The surface tension of surfactant-containing, finite volume droplets

Abstract

Surface tension influences the fraction of atmospheric particles that become cloud droplets. Although surfactants are an important component of aerosol mass, the surface tension of activating aerosol particles is still unresolved, with most climate models assuming activating particles have a surface tension equal to that of water. By studying picoliter droplet coalescence, we demonstrate that surfactants can significantly reduce the surface tension of finite-sized droplets below the value for water, consistent with recent field measurements. Significantly, this surface tension reduction is droplet size-dependent and does not correspond exactly to the macroscopic solution value. A fully independent monolayer partitioning model confirms the observed finite-size-dependent surface tension arises from the high surface-to-volume ratio in finite-sized droplets and enables predictions of aerosol hygroscopic growth. This model, constrained by the laboratory measurements, is consistent with a reduction in critical supersaturation for activation, potentially substantially increasing cloud droplet number concentration and modifying radiative cooling relative to current estimates assuming a water surface tension. The results highlight the need for improved constraints on the identities, properties, and concentrations of atmospheric aerosol surfactants in multiple environments and are broadly applicable to any discipline where finite volume effects are operative, such as studies of the competition between reaction rates within the bulk and at the surface of confined volumes and explorations of the influence of surfactants on dried particle morphology from spray driers.
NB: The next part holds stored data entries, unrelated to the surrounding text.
Lemma parse_extension_after_last_dot_witness :
  parse_filename ["d"; "2021-01-01 01.01.01.a.b.jpg"]
    = Ret (Some (mkFileMetaData 2021 1 1 1 1 1 "jpg")) /\
  after_last_dot "2021-01-01 01.01.01.a.b.jpg" = Some "jpg".
Proof.
  split; [vm_compute; reflexivity|].
  apply (parse_extension_after_last_dot ["d"; "2021-01-01 01.01.01.a.b.jpg"]
           (mkFileMetaData 2021 1 1 1 1 1 "jpg")).
  vm_compute. reflexivity.
Defined.

(** ** Captures of fixed-width pieces *)


Lemma match_nodes_fixed (n : node) (ns : list node) (s : string) (caps : list string) (w : nat) :
  match_nodes (n :: ns) s = Some caps ->
  fixed_width (node_piece n) = Some w ->
  w <= String.length s /\
  exists caps', match_nodes ns (sdrop w s) = Some caps' /\
    caps = match n with Group _ => stake w s :: caps' | Bare _ => caps' end.
Proof.
  intros H Hw. apply match_nodes_cons in H as (k & caps' & Hin & Hm & ->).
  destruct (candidates_spec _ _ _ Hin) as [Hk Hp].
  pose proof (run_length_le (piece_cls (node_piece n)) s).
  assert (k = w) as -> by (destruct (node_piece n); simpl in *; congruence).
  split; [lia|]. eauto.
Qed.

Lemma sdrop_length (k : nat) (s : string) :
  String.length (sdrop k s) = String.length s - k.
Proof.
  revert s. induction k as [|k IH]; intros [|c s]; simpl; auto.
Qed.

Lemma Forall2_cons_l_inv {A B} (R : A -> B -> Prop) (a : A) (l : list A) (l' : list B) :
  Forall2 R (a :: l) l' -> exists b l'', l' = b :: l'' /\ R a b /\ Forall2 R l l''.
Proof. intros H. inversion H; subst. eauto. Qed.

Lemma Forall2_nil_l_inv {A B} (R : A -> B -> Prop) (l' : list B) :
  Forall2 R [] l' -> l' = [].
Proof. intros H. inversion H. reflexivity. Qed.

Lemma py_int_digits (c : string) :
  all_digits c = true -> c <> "" -> py_int c = Ret (digits_value_acc 0 c).
Proof.
  intros Hd Hne. unfold py_int. rewrite Hd.
  destruct (String.eqb_spec c "") as [|_]; [congruence|]. reflexivity.
Qed.

Lemma cap_digit_int (n : nat) (c : string) :
  cap_ok (Exactly CDigit (S n)) c -> py_int c = Ret (digits_value_acc 0 c).
Proof.
  intros [Hd Hl]. apply py_int_digits; [exact Hd|].
  intros ->. simpl in Hl. discriminate.
Qed.

Lemma all_chars_stake (f : ascii -> bool) (k : nat) (s : string) :
  all_chars f s = true -> all_chars f (stake k s) = true.
Proof.
  revert s. induction k as [|k IH]; intros [|c s] H; simpl in *; auto.
  apply andb_prop in H as [H1 H2]. rewrite H1. simpl. auto.
Qed.

Lemma all_chars_sdrop (f : ascii -> bool) (k : nat) (s : string) :
  all_chars f s = true -> all_chars f (sdrop k s) = true.
Proof.
  revert s. induction k as [|k IH]; intros [|c s] H; simpl in *; auto.
  apply andb_prop in H as [H1 H2]. auto.
Qed.

(** The four-digit group of the VID grammar, split as [g[:2]] and [g[2:]]. *)
Lemma ordinal_halves_int (c : string) :
  cap_ok (Exactly CDigit 4) c ->
  py_int (stake 2 c) = Ret (digits_value_acc 0 (stake 2 c)) /\
  py_int (sdrop 2 c) = Ret (digits_value_acc 0 (sdrop 2 c)).
Proof.
  intros [Hd Hl]. simpl in Hl. split; apply py_int_digits.
  - now apply all_chars_stake.
  - intros H. apply (f_equal String.length) in H. rewrite stake_length in H by lia.
    discriminate.
  - now apply all_chars_sdrop.
  - intros H. apply (f_equal String.length) in H. rewrite sdrop_length in H. simpl in H. lia.
Qed.

Ltac peel H :=
  match type of H with
  | match_nodes (?n :: _) _ = Some _ =>
      let w := eval compute in (fixed_width (node_piece n)) in
      match w with
      | Some ?w' =>
          let Hl := fresh "Hl" in let cs := fresh "cs" in let He := fresh "He" in
          apply (match_nodes_fixed _ _ _ _ w') in H; [|reflexivity];
          destruct H as (Hl & cs & H & He); subst
      end
  end.

(** The VID alternative: its captures, and the tag at offset 13. *)
Lemma alt5_captures (u : string) (caps : list string) :
  match_nodes alt5 u = Some caps ->
  exists y mo d tag ord ext,
    caps = [y; mo; d; tag; ord; ext] /\
    cap_ok (Exactly CDigit 4) y /\ cap_ok (Exactly CDigit 2) mo /\
    cap_ok (Exactly CDigit 2) d /\ cap_ok (Exactly CWord 2) tag /\
    cap_ok (Exactly CDigit 4) ord /\
    tag = stake 2 (sdrop 13 u) /\ 15 <= String.length u.
Proof.
  intros H. pose proof (match_nodes_caps _ _ _ H) as Hc. cbn in Hc.
  repeat match goal with
         | Hf : Forall2 _ (_ :: _) _ |- _ =>
             let c := fresh "c" in let Hok := fresh "Hok" in let Hr := fresh "Hr" in
             apply Forall2_cons_l_inv in Hf; destruct Hf as (c & ? & -> & Hok & Hr)
         | Hf : Forall2 _ [] _ |- _ => apply Forall2_nil_l_inv in Hf; subst
         end.
  unfold alt5 in H. cbn [lits app] in H.
  do 9 peel H. peel H.
  rewrite !sdrop_length in *. rewrite !sdrop_sdrop in *. cbn [Nat.add gd gw lit gdplus gwplus] in *.
  repeat match goal with
         | He : _ :: _ = _ :: _ |- _ => injection He as ? He
         end.
  subst. do 6 eexists. split; [reflexivity|].
  repeat match goal with |- _ /\ _ => split end; try assumption; try reflexivity; try lia.
Qed.

Ltac split_caps :=
  repeat match goal with
         | Hf : Forall2 _ (_ :: _) _ |- _ =>
             let c := fresh "c" in let Hok := fresh "Hok" in let Hr := fresh "Hr" in
             apply Forall2_cons_l_inv in Hf; destruct Hf as (c & ? & -> & Hok & Hr)
         | Hf : Forall2 _ [] _ |- _ => apply Forall2_nil_l_inv in Hf; subst
         end.

(** Off the VID alternative, every group read by [int] is a digit group:
    a name the pattern matches is parsed into a record. *)
Lemma parse_succeeds_off_vid (p : Path) :
  match_nodes alt5 (path_name p) = None ->
  (exists gs, re_match pattern (path_name p) = Some gs) ->
  exists md, parse_filename p = Ret (Some md).
Proof.
  intros H5 [gs R].
  pose proof R as R'.
  apply re_match_winner in R' as (pre & a & post & caps & Hsplit & _ & Hm & Hf).
  assert (Hin : In a pattern) by (rewrite Hsplit; apply in_or_app; right; left; reflexivity).
  pose proof (match_nodes_caps _ _ _ Hm) as Hc.
  unfold parse_filename. cbv zeta. rewrite R. cbv beta iota. rewrite Hf.
  unfold pattern in Hin.
  destruct Hin as [<-|[<-|[<-|[<-|[<-|[<-|[<-|[<-|[<-|[]]]]]]]]]];
    [| | | |congruence| | | |]; cbn in Hc; split_caps;
    cbn [slice firstn skipn unpack_int3 Nat.sub list_index nth_error List.length Nat.eqb andb];
    destruct (contains "WA" (path_name p));
    repeat (cbn [obind]; match goal with
           | Hk : cap_ok (Exactly CDigit (S _)) ?c |- context [py_int ?c] =>
               rewrite (cap_digit_int _ _ Hk)
           end);
    eexists; reflexivity.
Qed.

Lemma match_nodes_lits (x : string) (ns : list node) (s : string) (caps : list string) :
  match_nodes (app (lits x) ns) s = Some caps ->
  exists r, s = x ++ r /\ match_nodes ns r = Some caps.
Proof.
  revert s caps. induction x as [|c x IH]; intros s caps H; [exists s; auto|].
  cbn [lits app] in H. pose proof H as H'.
  apply match_nodes_first in H' as (c' & r & -> & Hc); [|exact I].
  cbn in Hc. apply Ascii.eqb_eq in Hc. subst c'.
  apply match_nodes_cons in H as (k & caps' & Hin & Hm & Hcaps).
  apply candidates_spec in Hin as [_ Hk]. cbn in Hk. subst k. cbn in Hm, Hcaps. subst caps'.
  apply IH in Hm as (r' & -> & Hm). exists r'. split; [reflexivity|exact Hm].
Qed.

(** When the VID alternative matches, it is the one [re.match] reports:
    the four alternatives before it need a first character other than
    ['V']. *)
Lemma re_match_vid (u : string) (caps : list string) :
  match_nodes alt5 u = Some caps ->
  exists gs, re_match pattern u = Some gs /\ filter_some gs = caps.
Proof.
  intros H. pose proof H as H'. unfold alt5 in H'.
  apply match_nodes_lits in H' as (r & -> & _).
  unfold pattern. cbn [re_match].
  replace (match_nodes alt1 ("VID_" ++ r)) with (@None (list string)) by reflexivity.
  replace (match_nodes alt2 ("VID_" ++ r)) with (@None (list string)) by reflexivity.
  replace (match_nodes alt3 ("VID_" ++ r)) with (@None (list string)) by reflexivity.
  replace (match_nodes alt4 ("VID_" ++ r)) with (@None (list string)) by reflexivity.
  rewrite H. cbn [option_map]. eexists. split; [reflexivity|].
  rewrite !filter_some_app, filter_some_map. simpl. apply app_nil_r.
Qed.

(** [parse_filename] on a name of the VID grammar: the date from the
    first three groups, then the time by the ["WA" in name] test. *)
Lemma parse_vid (p : Path) (caps : list string) :
  match_nodes alt5 (path_name p) = Some caps ->
  exists y mo d tag ord ext,
    caps = [y; mo; d; tag; ord; ext] /\ tag = stake 2 (sdrop 13 (path_name p)) /\
    15 <= String.length (path_name p) /\
    parse_filename p =
      if contains "WA" (path_name p) then
        Ret (Some (mkFileMetaData (digits_value_acc 0 y) (digits_value_acc 0 mo)
                     (digits_value_acc 0 d) (digits_value_acc 0 ord) 0 0
                     (sdrop 1 (path_suffix p))))
      else
        h <-? py_int tag ;;
        Ret (Some (mkFileMetaData (digits_value_acc 0 y) (digits_value_acc 0 mo)
                     (digits_value_acc 0 d) h (digits_value_acc 0 (stake 2 ord))
                     (digits_value_acc 0 (sdrop 2 ord)) (sdrop 1 (path_suffix p)))).
Proof.
  intros H.
  destruct (re_match_vid _ _ H) as (gs & R & F).
  pose proof H as Hv. unfold alt5 in Hv. apply match_nodes_lits in Hv as (r & Hr & _).
  assert (HV : contains "VID" (path_name p) = true) by (rewrite Hr; reflexivity).
  destruct (alt5_captures _ _ H)
    as (y & mo & d & tag & ord & ext & -> & Hy & Hmo & Hd & Htag & Hord & Et & Hl).
  exists y, mo, d, tag, ord, ext. split; [reflexivity|]. split; [exact Et|]. split; [exact Hl|].
  destruct (ordinal_halves_int _ Hord) as [O1 O2].
  unfold parse_filename. cbv zeta. rewrite R. cbv beta iota. rewrite F.
  cbn [slice firstn skipn unpack_int3 Nat.sub list_index nth_error List.length Nat.eqb andb].
  rewrite (cap_digit_int _ _ Hy), (cap_digit_int _ _ Hmo), (cap_digit_int _ _ Hd).
  cbn [obind]. rewrite HV.
  destruct (contains "WA" (path_name p)); cbn [obind].
  - rewrite (cap_digit_int _ _ Hord). reflexivity.
  - destruct (py_int tag); cbn [obind]; [|reflexivity].
    rewrite O1. cbn [obind]. rewrite O2. reflexivity.
Qed.

Lemma is_prefix_app (x s t : string) :
  is_prefix x s = true -> is_prefix x (s ++ t) = true.
Proof.
  revert s. induction x as [|c x IH]; intros [|d s] H; simpl in *; try discriminate; auto.
  apply andb_prop in H as [H1 H2]. rewrite H1. simpl. auto.
Qed.

Lemma contains_app_l (x s t : string) :
  contains x s = true -> contains x (s ++ t) = true.
Proof.
  induction s as [|c s IH]; intros H.
  - destruct x; [destruct t; reflexivity|]. simpl in H. discriminate.
  - simpl in H |- *. apply orb_prop in H as [H|H].
    + change (String c (s ++ t)) with (String c s ++ t). rewrite (is_prefix_app _ _ _ H). reflexivity.
    + rewrite IH by exact H. apply orb_true_r.
Qed.

(** C2 (as the code behaves): for a name of the VID grammar that contains
    ["WA"], as the messaging videos' ["WA"] tag does, [parse_filename]
    returns a record whose minute and second are 0 and whose hour is the
    value of the four-digit ordinal group, [int(groups[4])]; the hour is 0
    only for the ordinal ["0000"]. *)
Theorem vid_wa_hour_from_ordinal (p : Path) (caps : list string) :
  match_nodes alt5 (path_name p) = Some caps ->
  contains "WA" (path_name p) = true ->
  exists md ord, parse_filename p = Ret (Some md) /\ nth_error caps 4 = Some ord /\
    hour md = digits_value_acc 0 ord /\ minute md = 0%Z /\ second md = 0%Z.
Proof.
  intros H W. destruct (parse_vid _ _ H) as (y & mo & d & tag & ord & ext & -> & _ & _ & E).
  rewrite W in E. eexists _, ord. split; [exact E|].
  split; [reflexivity|]. split; [reflexivity|]. split; reflexivity.
Qed.

Lemma vid_wa_hour_from_ordinal_witness :
  match_nodes alt5 "VID_20210101_WA1234.mp4" = Some ["2021"; "01"; "01"; "WA"; "1234"; "mp4"] /\
  contains "WA" "VID_20210101_WA1234.mp4" = true /\
  exists md ord, parse_filename ["d"; "VID_20210101_WA1234.mp4"] = Ret (Some md) /\
    nth_error ["2021"; "01"; "01"; "WA"; "1234"; "mp4"] 4 = Some ord /\
    hour md = digits_value_acc 0 ord /\ minute md = 0%Z /\ second md = 0%Z.
Proof.
  split; [vm_compute; reflexivity|]. split; [vm_compute; reflexivity|].
  apply (vid_wa_hour_from_ordinal ["d"; "VID_20210101_WA1234.mp4"]
           ["2021"; "01"; "01"; "WA"; "1234"; "mp4"]); vm_compute; reflexivity.
Defined.

Lemma accepted_name (dir : Path) (s : string) (md : FileMetaData) :
  parse_filename (app dir [s]) = Ret (Some md) ->
  path_name (app dir [s]) = s /\ exists c r, s = String c r /\ (c <> "/"%char \/ r <> "").
Proof.
  intros H. apply parse_filename_ext in H as [_ [gs R]].
  destruct s as [|c r].
  - unfold path_name in R. rewrite rev_app_distr in R. cbn [rev app] in R.
    vm_compute in R. discriminate.
  - destruct (Ascii.eqb_spec c "/") as [->|Hc]; [destruct r as [|c' r]|].
    + unfold path_name in R. rewrite rev_app_distr in R. cbn [rev app] in R.
      destruct (rev dir); vm_compute in R; discriminate.
    + split; [apply path_name_snoc; discriminate|]. exists "/"%char, (String c' r).
      split; [reflexivity|right; discriminate].
    + split; [apply path_name_snoc; [discriminate|]|].
      * intros E. injection E as E _. contradiction.
      * exists c, r. auto.
Qed.

Lemma path_name_extend (dir : Path) (c : ascii) (r t : string) :
  c <> "/"%char \/ r <> "" -> path_name (app dir [String c r ++ t]) = String c r ++ t.
Proof.
  intros Hc. apply path_name_snoc; [discriminate|]. simpl. intros E.
  injection E as E1 E2. destruct Hc as [Hc|Hr]; [contradiction|].
  destruct r; [congruence|discriminate].
Qed.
Keywords: aerosol; cloud condensation nuclei; cloud droplet number concentration; surface tension; surfactant.

Fig. 1.

Conceptual description of the experimental procedure. (A) Two droplets containing a primary solute (0.9 M glutaric acid or 0.5 M NaCl) and the soluble surfactant Triton X-100 were optically trapped and coalesced. (B) The dynamic shape oscillations characteristic of the coalescence event were monitored by time-dependent changes to the backscattered light intensity. (C) The composite droplet size and refractive index (RI) were obtained by comparison of the whispering gallery modes in the Raman spectrum of the droplet to a library of Mie theory calculations. Parameterizations of RI and concentration give the primary solute concentration. The surfactant concentration is determined by assuming the primary solute:surfactant ratio in the nebulized solution is conserved in the droplet. (D) Together these data allow surfactant concentration-dependent measurements of the surface tensions of picoliter droplets.

Fig. 2.

(A) Comparison of picoliter droplet (∼7- to 9-μm radius) surface tensions to macroscopic solution surface tensiometry measurements and monolayer partitioning model predictions at different droplet radii plotted as a function of [Triton X-100]_tot for droplets nebulized from an aqueous solution containing 0.9 M glutaric acid. Droplet measurements are averaged to 0.03 mM bins. Uncertainty bars represent the SD of the mean. (B) When monolayer partitioning model predictions are plotted as a function of [Triton X-100]_bulk (symbols), the results collapse onto macroscopic solution (flat surface) measurements (solid line), indicating that the model accurately considers surface-bulk partitioning in the droplets.

Fig. 3.

Size dependence of composite droplet surface tension for droplets produced by nebulization of an aqueous solution of 0.9 M glutaric acid and 0.42 mM Triton X-100. The solid line is the model prediction. A relative surface tension is plotted to superimpose the measured and modeled values. The relative value for γ_CMC, the macroscopic solution value of surface tension at this concentration, is provided by the dotted line. The upper axis gives the surface-to-volume ratio for the droplet radii on the bottom axis. Data were averaged to 0.5-μm bins. Uncertainty bars represent the SD of the mean.

Fig. 4.

Comparison of picoliter droplet (∼7- to 9-μm radius) surface tensions to values from macroscopic solution surface tensiometry measurements and monolayer partitioning model predictions at different droplet radii plotted as a function of [Triton X-100]_tot for droplets nebulized from an aqueous solution containing 0.5 M NaCl. In practice, model results for different radii overlap each other. Droplet measurements are averaged to 0.1 mM bins. Uncertainty bars represent the SD of the mean.

Fig. 5.

(A) Monolayer partitioning model predictions of the surface tension of a 0.05-μm-radius droplet as [Triton X-100]_tot is increased. (B) Surface tension predictions for droplets containing different initial [Triton X-100]_tot growing hygroscopically (i.e., by addition of water) from 0.05-μm to 10-μm radius. (C) Köhler curves describing cloud droplet activation for the same droplets. The different colored lines refer to droplets with initial compositions indicated by the colored circles in A. The predictions account for both dilution and the changing surface-to-volume ratio of the growing particle.